Electoral law litigation
John Bishop at NBR looks at the chances of litigation post-election, quoting electoral law expert Hayden Wilson of legal firm Kensington Swan:
Electoral petitions in previous elections have not affected the overall outcome of an election, as the impact had been confined to just one electorate seat in each case. That changes under MMP.
“The most obvious example is Tauranga. If New Zealand First gets three or four percent of the party vote nationwide, but Winston Peters doesn’t win back Tauranga, he’d have all the incentive in the world to litigate the result,” Mr Wilson says.
“And if he were to get an election result overturned, he’d bring back a group of MPs which would change the whole make up of Parliament, and potentially who forms the government.”
Now Hayden is I think incorrect here. The assumption he is making is that if a party on election night (or 2 days later at the return of the writs) does not qualify for list seats in Parliament (you need 5% party vote or at least one electorate seat) and it later qualifies (by way of winning an electorate seat in a electoral petition), then the allocation of list seats is redone.
I actually wondered about this scenerio last election. What would happen if NZ First got 4% and lost Tauranga, but then won it in an electoral petition. Would they just get the MP for Tauranga or would they also get four list MPs on top, which they would have got if he had been declared the winner on the election night?
Well I asked the Chief Electoral Office what they would do in this scenario, and their advice to me was that ther is no mechanism to revise the allocation of List MPs. The Electoral Act puts an emphasis on certainity, and once the List MPs are allocated, an electoral petition in an electorate seat can not cause the allocation to be revised.
Another issue over-looked is that not all sucessful electoral petitions lead to the losing MP being declared the winner. If the petition is about whether certain votes should have been allowed, then the court can declare the loser the winner, on the basis of receieiving more valid votes. If the petition is about over-spending, then a sucessful petition merely means the MP loses his or her seat and a by-election is called.

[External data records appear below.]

(** Where the fields stay within 2^53 and the text has no surrogate
    pair, [updatePosition] advances the offset by [c.length]; without
    line feed it keeps the line and advances the column by [c.length];
    and a text whose only line feed is its last code unit gives column
    1 on the next line. *)
Lemma binary64_updatePosition_in_range (p : SourcePosition) (c : JSString) :
  surrogate_pairs c = 0%nat ->
  (- 2 ^ 53 <= offset p -> offset p + js_length c <= 2 ^ 53 ->
   offset (Binary64.updatePosition p c) = offset p + js_length c) /\
  (LF ∉ c -> - 2 ^ 53 <= column p -> column p + js_length c <= 2 ^ 53 ->
   line (Binary64.updatePosition p c) = line p /\
   column (Binary64.updatePosition p c) = column p + js_length c) /\
  (forall c', c = c' ++ newline -> LF ∉ c' ->
   - 2 ^ 53 <= line p -> line p + 1 <= 2 ^ 53 ->
   column (Binary64.updatePosition p c) = 1 /\
   line (Binary64.updatePosition p c) = line p + 1).
Proof.
  intros Hpairs. pose proof (js_length_iter c) as Hlen.
  rewrite Hpairs in Hlen. unfold Binary64.updatePosition.
  split; [| split].
  - intros Hlo Hhi. rewrite binary64_fold_offset; lia.
  - intros Hc Hlo Hhi.
    destruct (binary64_fold_same_line (string_iter c) p
                (string_iter_no_newline c Hc)) as [-> Hcol].
    split; [reflexivity |]. rewrite Hcol; lia.
  - intros c' -> Hc' Hlo Hhi.
    rewrite string_iter_snoc_LF, fold_left_app. cbn [fold_left].
    destruct (binary64_fold_same_line (string_iter c') p
                (string_iter_no_newline c' Hc')) as [Hline _].
    set (q := fold_left Binary64.advance (string_iter c') p) in *.
    unfold Binary64.advance. rewrite decide_True by reflexivity.
    cbn [column line]. rewrite Hline.
    split; [reflexivity | apply binary64_succ_exact; lia].
Qed.

(** C1 (code defect): the loop of [updatePosition] runs once per code
    point, while [consumeString] removes [c.length] code units of the
    same text.  For U+1F600, of length 2, the offset advances by 1, with
    exact and with binary64 arithmetic alike; after
    [consumeString(state, c)] the input has lost 2 code units and the
    offset, 1, no longer indexes the source. *)
Theorem updatePosition_offset_surrogate_pair :
  js_length grinning_face = 2 /\
  offset (Binary64.updatePosition origin grinning_face) = offset origin + 1 /\
  offset (updatePosition origin grinning_face) = offset origin + 1 /\
  let state := initialState (grinning_face ++ js "x") in
  let state' := consumeString state (Some grinning_face) in
  input state' = js "x" /\
  offset (pos state') = 1 /\
  slice (input state) (offset (pos state')) None <> input state' /\
  slice (input state) (js_length grinning_face) None = input state'.
Proof.
  split; [reflexivity |]. split; [reflexivity |]. split; [reflexivity |].
  cbv zeta. split; [reflexivity |]. split; [reflexivity |].
  split; [| reflexivity]. vm_compute. discriminate.
Qed.

(** C8 (code defect): the same loop advances the column once per code
    point.  U+1F600 holds no line feed and has length 2; the line is
    kept, but the column advances by 1, with exact and with binary64
    arithmetic alike. *)
Theorem updatePosition_column_surrogate_pair :
  (LF ∉ grinning_face) /\
  js_length grinning_face = 2 /\
  line (Binary64.updatePosition origin grinning_face) = line origin /\
  column (Binary64.updatePosition origin grinning_face) = column origin + 1 /\
  column (updatePosition origin grinning_face) = column origin + 1.
Proof.
  split; [apply LF_not_in_decide; reflexivity |].
  repeat split.
Qed.

(** ** States *)

(** C2: when [newState.input] is a suffix of [oldState.input],
    [updateState(oldState, newState)] takes as consumed text the leading
    prefix of [oldState.input] whose length is the difference of the two
    input lengths; the state it returns has [oldState.input] without that
    prefix as input, which is [newState.input], and
    [updatePosition(oldState.pos, consumed)] as position. *)
Theorem updateState_suffix (oldState newState : ParserState) :
  input newState `suffix_of` input oldState ->
  let n := js_length (input oldState) - js_length (input newState) in
  let consumed := take (Z.to_nat n) (input oldState) in
  js_length consumed = n /\
  updateState oldState newState =
    {| input := drop (length consumed) (input oldState);
       pos := updatePosition (pos oldState) consumed |} /\
  input (updateState oldState newState) = input newState.
Proof.
  intros [k Hk] n consumed. subst n consumed.
  unfold updateState, js_length. rewrite Hk.
  assert (Hn : Z.of_nat (length (k ++ input newState)) -
               Z.of_nat (length (input newState)) = Z.of_nat (length k))
    by (rewrite length_app; lia).
  rewrite Hn, Nat2Z.id.
  rewrite slice_to by (rewrite length_app; lia).
  rewrite take_app_length, slice_from, drop_app_length.
  repeat split; reflexivity.
Qed.

Lemma updateState_suffix_witness :
  let oldState := initialState (js "foobar") in
  let newState := {| input := js "bar"; pos := mkPos 1 4 3 |} in
  input newState `suffix_of` input oldState /\
  updateState oldState newState =
    {| input := js "bar"; pos := updatePosition (pos oldState) (js "foo") |}.
Proof.
  intros oldState newState.
  assert (H : input newState `suffix_of` input oldState)
    by (exists (js "foo"); reflexivity).
  split; [exact H |].
  exact (proj1 (proj2 (updateState_suffix oldState newState H))).
Defined.

(** C9: [consumeString(s, c)] returns the state whose input is [s.input]
    without its first [c.length] characters and whose position is
    [updatePosition(s.pos, c)]; without second argument, or with the empty
    string, it returns a state equal to [s]. *)
Theorem consumeString_spec (s : ParserState) (c : JSString) :
  consumeString s (Some c) =
    {| input := drop (length c) (input s);
       pos := updatePosition (pos s) c |} /\
  consumeString s None = s /\
  consumeString s (Some []) = s.
Proof.
  assert (H0 : slice (input s) 0 None = input s)
    by exact (slice_from (input s) 0).
  unfold consumeString. repeat split.
  - change (default 0 (js_length <$> Some c)) with (Z.of_nat (length c)).
    rewrite slice_from. reflexivity.
  - change (default 0 (js_length <$> None)) with 0.
    rewrite H0. destruct s; reflexivity.
  - change (default 0 (js_length <$> Some [])) with 0.
    rewrite H0. destruct s; reflexivity.
Qed.

(** ** Error-message overriding *)

Lemma override_test_left {T : Type} (e : ParserError) (em : option JSString) :
  match failed_with_override (T := T) (Left e) em with
  | Some (l, m) => Parser.static_error (T := T) m (expected l) (error_pos l)
  | None => Left e
  end = Left (with_override em e).
Proof. destruct em as [[| u m] |]; reflexivity. Qed.

Lemma override_test_right {T : Type} (r : T * ParserState)
    (em : option JSString) :
  failed_with_override (Right r) em = None.
Proof. destruct em as [[| u m] |]; reflexivity. Qed.

Lemma with_override_expected_pos (em : option JSString) (e : ParserError) :
  expected (with_override em e) = expected e /\
  error_pos (with_override em e) = error_pos e.
Proof. destruct em as [[| u m] |]; split; reflexivity. Qed.

Lemma run_failure {T : Type} (p : Parser T) (input : JSString)
    (e : ParserError) :
  _run p (initialState input) = Left e ->
  Parser.run p input = Left (with_override (errorMessage p) e).
Proof.
  intros H. unfold Parser.run. rewrite H. cbn [Either.isRight].
  apply override_test_left.
Qed.

Lemma run_failure_inv {T : Type} (p : Parser T) (input : JSString)
    (e : ParserError) :
  Parser.run p input = Left e ->
  exists e0, _run p (initialState input) = Left e0 /\
             e = with_override (errorMessage p) e0.
Proof.
  destruct (_run p (initialState input)) as [e0 | r] eqn:H.
  - rewrite (run_failure p input e0 H). intros [= <-]. eauto.
  - unfold Parser.run. rewrite H. discriminate.
Qed.

(** C3: where [p] fails with error [e], [p.error(m)] fails with message
    [m] and with the [expected] list and the [pos] of [e]; this holds for
    the transition function on every state and for [run] on every input. *)
Theorem error_replaces_message {T : Type} (p : Parser T) (m : JSString) :
  (forall state e,
     _run p state = Left e ->
     _run (Parser.error p m) state =
       Left (mkError m (expected e) (error_pos e))) /\
  (forall input e,
     Parser.run p input = Left e ->
     Parser.run (Parser.error p m) input =
       Left (mkError m (expected e) (error_pos e))).
Proof.
  split.
  - intros state e H. cbn. rewrite H. reflexivity.
  - intros input e H.
    apply run_failure_inv in H as (e0 & H0 & ->).
    destruct (with_override_expected_pos (errorMessage p) e0) as [-> ->].
    unfold Parser.run. cbn. rewrite H0. reflexivity.
Qed.

Lemma error_replaces_message_witness :
  Parser.run (literal (js "foo")) (js "bar") =
    Left (mkError (js "no match") [js "foo"] origin) /\
  Parser.run (Parser.error (literal (js "foo")) (js "custom")) (js "bar") =
    Left (mkError (js "custom") [js "foo"] origin).
Proof.
  assert (H : Parser.run (literal (js "foo")) (js "bar") =
              Left (mkError (js "no match") [js "foo"] origin))
    by reflexivity.
  split; [exact H |].
  exact (proj2 (error_replaces_message (literal (js "foo")) (js "custom"))
           (js "bar") _ H).
Defined.

(** C10: on every state where [p] succeeds, [p.error(m)] and
    [p.error2(fn)] succeed with the value and the state of [p]. *)
Theorem error_keeps_success {T : Type} (p : Parser T) (m : JSString)
    (fn : ParserError -> JSString) (state : ParserState)
    (value : T) (newState : ParserState) :
  _run p state = Right (value, newState) ->
  _run (Parser.error p m) state = Right (value, newState) /\
  _run (Parser.error2 p fn) state = Right (value, newState).
Proof. intros H. cbn. rewrite H. split; reflexivity. Qed.

Lemma error_keeps_success_witness :
  let p := literal (js "foo") in
  let state := initialState (js "foobar") in
  let newState := {| input := js "bar"; pos := mkPos 1 4 3 |} in
  _run p state = Right (VString (js "foo"), newState) /\
  _run (Parser.error p (js "custom")) state =
    Right (VString (js "foo"), newState) /\
  _run (Parser.error2 p message) state =
    Right (VString (js "foo"), newState).
Proof.
  intros p state newState.
  assert (H : _run p state = Right (VString (js "foo"), newState))
    by reflexivity.
  split; [exact H |].
  exact (error_keeps_success p (js "custom") message state _ _ H).
Defined.

(** ** Sequencing *)

Lemma flatMap_failure {A B : Type} (a : Parser A) (f : A -> Parser B)
    (state : ParserState) (e : ParserError) :
  _run a state = Left e ->
  _run (Parser.flatMap a f) state = Left (with_override (errorMessage a) e).
Proof.
  intros H. cbn. rewrite H.
  destruct (errorMessage a) as [[| u m] |]; reflexivity.
Qed.

Lemma flatMap_success {A B : Type} (a : Parser A) (f : A -> Parser B)
    (state : ParserState) (value : A) (newState : ParserState) :
  _run a state = Right (value, newState) ->
  _run (Parser.flatMap a f) state = _run (f value) newState.
Proof.
  intros H. cbn. rewrite H, override_test_right. reflexivity.
Qed.

(** C4: when [A] fails with [e], [A.flatMap(f)] fails with [e] after the
    override substitution of [A], on the state where [A] failed and under
    [run]; the continuation has no part in the result, which is the same
    for any two continuations. *)
Theorem flatMap_short_circuit {A B : Type} (a : Parser A) (input : JSString)
    (e : ParserError) :
  _run a (initialState input) = Left e ->
  (forall f : A -> Parser B,
     Parser.run (Parser.flatMap a f) input =
       Left (with_override (errorMessage a) e)) /\
  (forall f g : A -> Parser B,
     Parser.run (Parser.flatMap a f) input =
     Parser.run (Parser.flatMap a g) input).
Proof.
  intros H.
  assert (Hf : forall f : A -> Parser B,
             Parser.run (Parser.flatMap a f) input =
               Left (with_override (errorMessage a) e)).
  { intros f. rewrite (run_failure _ _ _ (flatMap_failure a f _ e H)).
    reflexivity. }
  split; [exact Hf |]. intros f g. rewrite (Hf f), (Hf g). reflexivity.
Qed.

Lemma flatMap_short_circuit_witness :
  let a := literal (js "foo") in
  let e := mkError (js "no match") [js "foo"] origin in
  _run a (initialState (js "bar")) = Left e /\
  Parser.run (Parser.flatMap a (fun _ => literal (js "bar"))) (js "bar") =
    Left e.
Proof.
  intros a e.
  assert (H : _run a (initialState (js "bar")) = Left e) by reflexivity.
  split; [exact H |].
  exact (proj1 (flatMap_short_circuit a (js "bar") e H)
           (fun _ => literal (js "bar"))).
Defined.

However by-elections can lead to the seat swapping hands, which can lead to a change to who has a majority in Parliament, so there will still be an incentive to have electoral petitions – esp as the law is so unclear.

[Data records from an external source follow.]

(** X5. [extractRouteInfo] sorts the ingresses of a route three ways. The
    route counts as requested when an ingress that is not rejected has the
    host of the route; the other hosts are those of the remaining
    ingresses that are not rejected, in their order; and the errors are the
    reasons of the rejected ingresses, each once, in increasing order. *)
Theorem extractRouteInfo_sorts_ingresses (route : Route) :
  ((extractRouteInfo route).1.1 = true <->
     exists i, i ∈ Ingress route /\ AdmittedStatus i <> ConditionFalse
               /\ Host i = SpecHost route)
  /\ (extractRouteInfo route).1.2
     = map Host (List.filter
                   (fun i => negb (rejected i)
                             && negb (String.eqb (SpecHost route) (Host i)))
                   (Ingress route))
  /\ (forall reason, reason ∈ (extractRouteInfo route).2 <->
        exists i, i ∈ Ingress route /\ AdmittedStatus i = ConditionFalse
                  /\ AdmittedReason i = reason)
  /\ StronglySorted (fun a b => GoStr.lt a b = true) (extractRouteInfo route).2.
Proof.
  unfold extractRouteInfo. rewrite extractLoop_closed. cbn [fst snd].
  split; [|split; [reflexivity|split; [|apply sortedList_strict]]].
  - rewrite existsb_exists. split.
    + intros (i & Hin & Hi). apply andb_true_iff in Hi as [Hs Hh].
      exists i. split; [now apply list_elem_of_In|].
      apply String.eqb_eq in Hh. split; [|auto].
      intros E. unfold rejected in Hs. now rewrite E in Hs.
    + intros (i & Hin & Hs & Hh). exists i. split; [now apply list_elem_of_In|].
      apply andb_true_iff. split.
      * unfold rejected. now destruct (AdmittedStatus i).
      * apply String.eqb_eq. auto.
  - intros reason. rewrite sortedList_elem, elem_of_list_to_set, list_elem_of_fmap.
    split.
    + intros (i & -> & Hin). apply list_elem_of_In, List.filter_In in Hin as [Hin Hs].
      exists i. split; [now apply list_elem_of_In|].
      unfold rejected in Hs. now destruct (AdmittedStatus i).
    + intros (i & Hin & Hs & <-). exists i. split; [reflexivity|].
      apply list_elem_of_In, List.filter_In. split; [now apply list_elem_of_In|].
      unfold rejected. now rewrite Hs.
Qed.
Inductive pyval : Type :=
  | VStr (s : string)            (* a plain [str] *)
  | VTstr (t : tstr)             (* a [tstr], subclass of [str] *)
  | VNamed (name : string)       (* an object with [__name__], e.g. a class *)
  | VOther.                      (* anything else *)

Inductive event : Type := Call | Line | Return | Exception | OtherEvent.

Record frame : Type := Frame {
  co_name : string;
  co_filename : string;
  co_varnames : list string;
  co_argcount : nat;
  f_locals : dict pyval
}.

(** [isinstance(value, str)], giving the characters of the string. *)
Definition as_str (value : pyval) : option string :=
  match value with
  | VStr s => Some s
  | VTstr t => Some (tstr_text t)
  | _ => None
  end.

(** ** The simple miner *)

(** What [sys.gettrace()] returns: [None] or a trace function. *)
Inductive trace_function : Type :=
  | Traceit (of_input : string)   (* the bound method [tracer.traceit] *)
  | Foreign (name : string).      (* any other trace function *)

Definition hook : Type := option trace_function.

(** How a block of statements ends. *)
Inductive completion (E : Type) : Type :=
  | Completes
  | Throws (e : E).
Arguments Completes {E}.
Arguments Throws {E} e.

Module Tracer.

(** [oldtrace] is [None] until [__enter__] assigns the attribute. *)
Record t : Type := Make {
  inputstr : string;
  the_values : dict string;
  oldtrace : option hook
}.

(** [Tracer(inputstr)] *)
Definition init (inputstr : string) : t :=
  {| inputstr := inputstr; the_values := []; oldtrace := None |}.

(** [__enter__]: the second component is the new value of the
    interpreter's trace hook. *)
Definition enter (self : t) (sys_trace : hook) : t * hook :=
  ({| inputstr := inputstr self; the_values := the_values self;
      oldtrace := Some sys_trace |},
   Some (Traceit (inputstr self))).

(** [__exit__]: returns [None], so the first component (the truth value
    of what [__exit__] returns) is [false]. *)
Definition exit (self : t) (sys_trace : hook) : result (bool * hook) :=
  match oldtrace self with
  | Some old => Ok (false, old)
  | None => Raise AttributeError
  end.

(** The dictionary comprehension of [traceit]. *)
Definition my_vars (self : t) (fr : frame) : dict string :=
  omap (fun kv : string * pyval =>
          match as_str kv.2 with
          | Some value =>
              if (2 <? String.length value) && Str.contains value (inputstr self)
              then Some (kv.1, value) else None
          | None => None
          end) (f_locals fr).

Definition traceit (self : t) (fr : frame) (ev : event) : t :=
  {| inputstr := inputstr self;
     the_values := dict_update (the_values self) (my_vars self fr);
     oldtrace := oldtrace self |}.

(** [with Tracer(inputstr) as tracer: body]. The body (the call of the
    function under test) may read and set the interpreter's trace hook
    and, through [traceit], changes [the_values]; it ends normally or
    throws. When the body throws, the exception is re-raised unless
    [__exit__] returns a true value. *)
Definition with_ {E : Type} (inputstr : string)
    (body : dict string → hook → completion E * dict string * hook)
    (sys_trace : hook) : result (completion E * t * hook) :=
  let '(self, h1) := enter (init inputstr) sys_trace in
  let '(c, values, h2) := body (the_values self) h1 in
  let self' := {| inputstr := Tracer.inputstr self; the_values := values;
                  oldtrace := oldtrace self |} in
  '(suppress, h3) ← exit self' h2;
  match c with
  | Completes => Ok (Completes, self', h3)
  | Throws e => Ok (if suppress : bool then Completes else Throws e, self', h3)
  end.

End Tracer.

Definition grammar : Type := dict (list string).

Module Simple.
Section WithStart.
Variable START_SYMBOL : string.

(** An entry [(var, alt_key, value)] of [new_rules]. *)
Definition rule : Type := string * string * string.

(** [for j, repl in enumerate(repl_alternatives)] *)
Fixpoint scan_alternatives (var value : string) (alts : list string)
    : list string * list rule :=
  match alts with
  | [] => ([], [])
  | repl :: rest =>
      let '(rest', rules) := scan_alternatives var value rest in
      if Str.contains value repl
      then (Str.replace value (nonterminal var) repl :: rest',
            (var, nonterminal var, value) :: rules)
      else (repl :: rest', rules)
  end.

(** [for key, repl_alternatives in grammar.items()] *)
Fixpoint scan_grammar (var value : string) (g : grammar)
    : grammar * list rule :=
  match g with
  | [] => ([], [])
  | (key, alts) :: rest =>
      let '(alts', rules1) := scan_alternatives var value alts in
      let '(rest', rules2) := scan_grammar var value rest in
      ((key, alts') :: rest', rules1 ++ rules2)
  end.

Mr Wilson said the Electoral Finance Act was having a chilling effect on campaigning.
“We’ve seen an increase in the number of people asking whether some action or statement they wish to make would be permitted or not under the EFA.
National’s Wellington Central candidate, former ACT MP and lawyer, Stephen Franks agrees that the Electoral Finance Act is depriving voters of important information about the candidates.
He says voters aren’t seeing a lot of the normal activities expected four months out from an election.
This part is absolutely correct. Linda Clark also wrote on this issue in the Listener. The EFA has almost muzzled the ability of electorate candidates to even get their name known to voters. The $20,000 limit was ridiculously low to start with (50c a voter) as a limit for three months. As a limit for all year, it has killed off almost all communications.
Mr Franks expects candidates will do more face to face meetings because they don’t count against the candidates spending cap, but signage and mailouts were a different matter.
“I was looking to have an electorate office with the usual 2.4m x 1.2m sign.
“The Electoral Commission wrote to candidates saying that signs like that were a campaign expense, and the Commission assessed the value of standard sign at $6 per sqm which was over $17 a day.
“Including construction and removal that came to about $4 600 for a four month campaign. That was almost a quarter of the campaign allowance for just one sign.”
“Alternatively with the campaign spending limit at $20 0000, I could have sent one postcard to about two thirds of the electorate,” he said.
The limit should be at least $1 a voter for a 90 day period. Even that is just enough for two direct mail letters.